Not only are sales crucial to get the business to profitability, but in Zomedica's case, they will also be important to prove that there is strong demand for Truforma. And that could be the case, as the company says the platform allows veterinarians to quickly obtain samples from patients to rapidly assess conditions such as hyperthyroidism and euthyroid sick syndrome.
But despite what the company or its salespeople may say about the product, it is going to come down to whether veterinarians see value in it, and the sure-fire way to determine that is through Zomedica's sales numbers. On March 16, Zomedica announced its first commercial sale of the Truforma platform. Although that's an important milestone for the business, it is now off to the races to see how many of the products it can sell.

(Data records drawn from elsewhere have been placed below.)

(** * perp-microstructure-depth: rotating JSONL writer and L2 normalizer

    A shallow embedding of
      - [src/ingestion/writers/rotating_jsonl_writer.py]  (module [Writer])
      - [src/pipelines/normalize_l2.py]                   (modules [Dec]
        and [Normalize])
    together with the properties of the specification that concern them.

    Conventions.  Python [int] is [Z]; Python [float] is IEEE binary64, i.e.
    Rocq's primitive [float]; [bytes] is [list byte]; [str] is [string];
    a [dict] is a [gmap]; [None] for an [Optional] is [None].  A directory is
    the finite map from the names of its files to their contents.  Operating
    system failures (permissions, full disk) are not modelled. *)

From Stdlib Require Import ZArith Lia List Strings.String Strings.Ascii Strings.Byte.
From Stdlib Require Import Floats.PrimFloat Floats.SpecFloat Floats.FloatOps Floats.FloatAxioms.
From stdpp Require Import gmap strings list.

Local Open Scope Z_scope.

(** Python [bytes]. *)
Abbreviation bytes := (list byte).

(** [b"".join(chunks)] *)
Definition join (chunks : list bytes) : bytes := concat chunks.

(* ===================================================================== *)
(** * The rotating writer                                                 *)
(* ===================================================================== *)

Module Writer.

Definition BATCH_SIZE : Z := 2000.
Definition FLUSH_INTERVAL_SEC : float := 0.5%float.

Record WriteItem := { bucket : Z; line : bytes }.

(** The operations the writer performs on the output directory, in the
    order it performs them. *)
Inductive io_event :=
| EvMkdir
| EvOpenAppend (name : string)
| EvWrite (name : string) (data : bytes)
| EvFlush (name : string)
| EvClose (name : string)
| EvReplace (src dst : string).

(** An open binary file object: the name it was opened under and the bytes
    handed to [fp.write] that [fp.flush] has not yet pushed to the file. *)
Record file_obj := { f_name : string; f_pending : bytes }.

(** The writer object together with the directory it writes into. *)
Record state := {
  current_bucket : option Z;
  fp : option file_obj;
  tmp_path : option string;
  final_path : option string;
  buffer : list bytes;
  last_flush : float;
  files : gmap string bytes;
  trace : list io_event
}.

Definition log (e : io_event) (s : state) : state :=
  {| current_bucket := current_bucket s; fp := fp s; tmp_path := tmp_path s;
     final_path := final_path s; buffer := buffer s;
     last_flush := last_flush s; files := files s;
     trace := trace s ++ [e] |}.

(** [path.open("ab")]: the file is created empty when absent and is kept as
    it is otherwise; every later write lands at its end. *)
Definition open_append (name : string) (fs : gmap string bytes)
  : gmap string bytes :=
  match fs !! name with
  | Some _ => fs
  | None => <[name := []]> fs
  end.

(** [src.replace(dst)]: atomic rename, an existing [dst] is overwritten. *)
Definition replace (src dst : string) (fs : gmap string bytes)
  : gmap string bytes :=
  match fs !! src with
  | Some c => <[dst := c]> (delete src fs)
  | None => fs
  end.

(** [fp.write(data)] *)
Definition fp_write (data : bytes) (s : state) : state :=
  match fp s with
  | None => s
  | Some f =>
      log (EvWrite (f_name f) data)
        {| current_bucket := current_bucket s;
           fp := Some {| f_name := f_name f;
                         f_pending := f_pending f ++ data |};
           tmp_path := tmp_path s; final_path := final_path s;
           buffer := buffer s; last_flush := last_flush s;
           files := files s; trace := trace s |}
  end.

(** [fp.flush()] *)
Definition fp_flush (s : state) : state :=
  match fp s with
  | None => s
  | Some f =>
      log (EvFlush (f_name f))
        {| current_bucket := current_bucket s;
           fp := Some {| f_name := f_name f; f_pending := [] |};
           tmp_path := tmp_path s; final_path := final_path s;
           buffer := buffer s; last_flush := last_flush s;
           files := <[f_name f :=
                        default [] (files s !! f_name f) ++ f_pending f]>
                      (files s);
           trace := trace s |}
  end.

(** [fp.close()]: whatever is pending is flushed first. *)
Definition fp_close (s : state) : state :=
  match fp s with
  | None => s
  | Some f =>
      log (EvClose (f_name f))
        {| current_bucket := current_bucket s; fp := fp s;
           tmp_path := tmp_path s; final_path := final_path s;
           buffer := buffer s; last_flush := last_flush s;
           files := <[f_name f :=
                        default [] (files s !! f_name f) ++ f_pending f]>
                      (files s);
           trace := trace s |}
  end.

Definition clear_buffer (s : state) : state :=
  {| current_bucket := current_bucket s; fp := fp s; tmp_path := tmp_path s;
     final_path := final_path s; buffer := [];
     last_flush := last_flush s; files := files s; trace := trace s |}.

Section WithFilenames.

(** [filename_fn], the map from a bucket to the name of its file. *)
Variable filename_fn : Z → string.

(** [RotatingJSONLWriter.__init__]; [t0] is the reading of [time.time()],
    [dir] the present content of [out_dir]. *)
Definition init (t0 : float) (dir : gmap string bytes) : state :=
  {| current_bucket := None; fp := None; tmp_path := None;
     final_path := None; buffer := []; last_flush := t0;
     files := dir; trace := [] |}.

(** [_open_for_bucket] *)
Definition _open_for_bucket (b : Z) (s : state) : state :=
  let s := log EvMkdir s in
  let name := filename_fn b in
  let tmp := name +:+ ".tmp" in
  log (EvOpenAppend tmp)
    {| current_bucket := Some b;
       fp := Some {| f_name := tmp; f_pending := [] |};
       tmp_path := Some tmp; final_path := Some name;
       buffer := buffer s; last_flush := last_flush s;
       files := open_append tmp (files s); trace := trace s |}.

(** [_close_and_finalize] *)
Definition _close_and_finalize (s : state) : state :=
  match fp s with
  | None => s
  | Some _ =>
      let s := match buffer s with
               | [] => s
               | _ :: _ => clear_buffer (fp_write (join (buffer s)) s)
               end in
      let s := fp_flush s in
      let s := fp_close s in
      let s := match tmp_path s, final_path s with
               | Some t, Some f =>
                   log (EvReplace t f)
                     {| current_bucket := current_bucket s; fp := fp s;
                        tmp_path := tmp_path s; final_path := final_path s;
                        buffer := buffer s; last_flush := last_flush s;
                        files := replace t f (files s); trace := trace s |}
               | _, _ => s
               end in
      {| current_bucket := None; fp := None; tmp_path := None;
         final_path := None; buffer := buffer s;
         last_flush := last_flush s; files := files s; trace := trace s |}
  end.

(** The flush test of [write]:
    [len(self.buffer) >= BATCH_SIZE or (now - self.last_flush) >= FLUSH_INTERVAL_SEC] *)
Definition flush_due (s : state) (now : float) : bool :=
  (BATCH_SIZE <=? Z.of_nat (length (buffer s)))
  || PrimFloat.leb FLUSH_INTERVAL_SEC (PrimFloat.sub now (last_flush s)).

(** [write]; [now] is the reading of [time.time()] inside the call. *)
Definition write (item : WriteItem) (now : float) (s : state) : state :=
  let s := match current_bucket s with
           | None => _open_for_bucket (bucket item) (_close_and_finalize s)
           | Some b =>
               if decide (bucket item ≠ b)
               then _open_for_bucket (bucket item) (_close_and_finalize s)
               else s
           end in
  let s := {| current_bucket := current_bucket s; fp := fp s;
              tmp_path := tmp_path s; final_path := final_path s;
              buffer := buffer s ++ [line item];
              last_flush := last_flush s; files := files s;
              trace := trace s |} in
  if flush_due s now then
    let s := fp_write (join (buffer s)) s in
    let s := fp_flush s in
    let s := clear_buffer s in
    {| current_bucket := current_bucket s; fp := fp s;
       tmp_path := tmp_path s; final_path := final_path s;
       buffer := buffer s; last_flush := now; files := files s;
       trace := trace s |}
  else s.

(** [close] *)
Definition close (s : state) : state := _close_and_finalize s.

(** A run of [write] calls, each with the clock reading it observes. *)
Definition writes (calls : list (WriteItem * float)) (s : state) : state :=
  fold_left (λ s c, write (fst c) (snd c) s) calls s.

End WithFilenames.

End Writer.

(* ===================================================================== *)
(** * Exceptions                                                          *)
(* ===================================================================== *)

(** The Python exceptions that the modelled code can meet. *)
Inductive exn :=
| TypeError | KeyError | IndexError | ValueError | OverflowError
| InvalidOperation      (* decimal.InvalidOperation, trapped *)
| Overflow              (* decimal.Overflow, trapped *)
| JSONEncodeError       (* orjson.JSONEncodeError *)
| FileNotFoundError.

(** A computation that returns or raises. *)
Inductive exc (A : Type) :=
| Ok (a : A)
| Raise (e : exn).
Arguments Ok {A} a.
Arguments Raise {A} e.

#[global] Instance exc_ret : MRet exc := λ A a, Ok a.
#[global] Instance exc_bind : MBind exc := λ A B f m,
  match m with
  | Ok a => f a
  | Raise e => Raise e
  end.

(** [raises m]: the computation ends in an exception. *)
Definition raises {A} (m : exc A) : Prop := ∃ e, m = Raise e.

(* ===================================================================== *)
(** * Python's [decimal], as far as [to_fp] uses it                       *)
(* ===================================================================== *)

(** The arithmetic follows the General Decimal Arithmetic rules as the
    module's reference implementation spells them out.  A [str] is read
    as its sequence of characters, each with a code below 256. *)
Module Dec.

(** A [Decimal]: [(-1)^sign * coeff * 10^exp] with [0 <= coeff], an
    infinity, or a quiet or signaling NaN. *)
Inductive decimal :=
| Finite (sign : bool) (coeff : Z) (exp : Z)
| Infinity (sign : bool)
| NaN (sign : bool) (signaling : bool).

There is certainly lots of potential for Zomedica if the product is a success, as pet ownership has been on the rise amid the pandemic. Spending on pets in 2020 totaled $103.6 billion, which was 8.3% higher than the prior-year tally of $95.7 billion. Typically, the industry averages a growth rate of between 3% and 4%.
Is Zomedica worth the risk?
It is one thing to invest in risky stocks that are incurring losses or struggling to grow their sales, but to buy stock of a company that has just started generating revenue takes it to another level. With plenty of other growth stocks out there to invest in that already have successful products, Zomedica might not be worth the risk.
You may miss out on some profits by waiting to buy the stock, but you will also minimize the potential that you'll incur significant losses if you invest and the product underperforms. And if Truforma proves to be a winner, there will still be plenty of time to invest in Zomedica.
In just the past month, Zomedica's stock has nosedived more than 55% (while the S&P 500 has increased 5%), as investors have been moving away from speculative investments. With no guarantee that the decline is over, investors are likely better off steering clear of Zomedica, at least until there are some sales numbers to assess.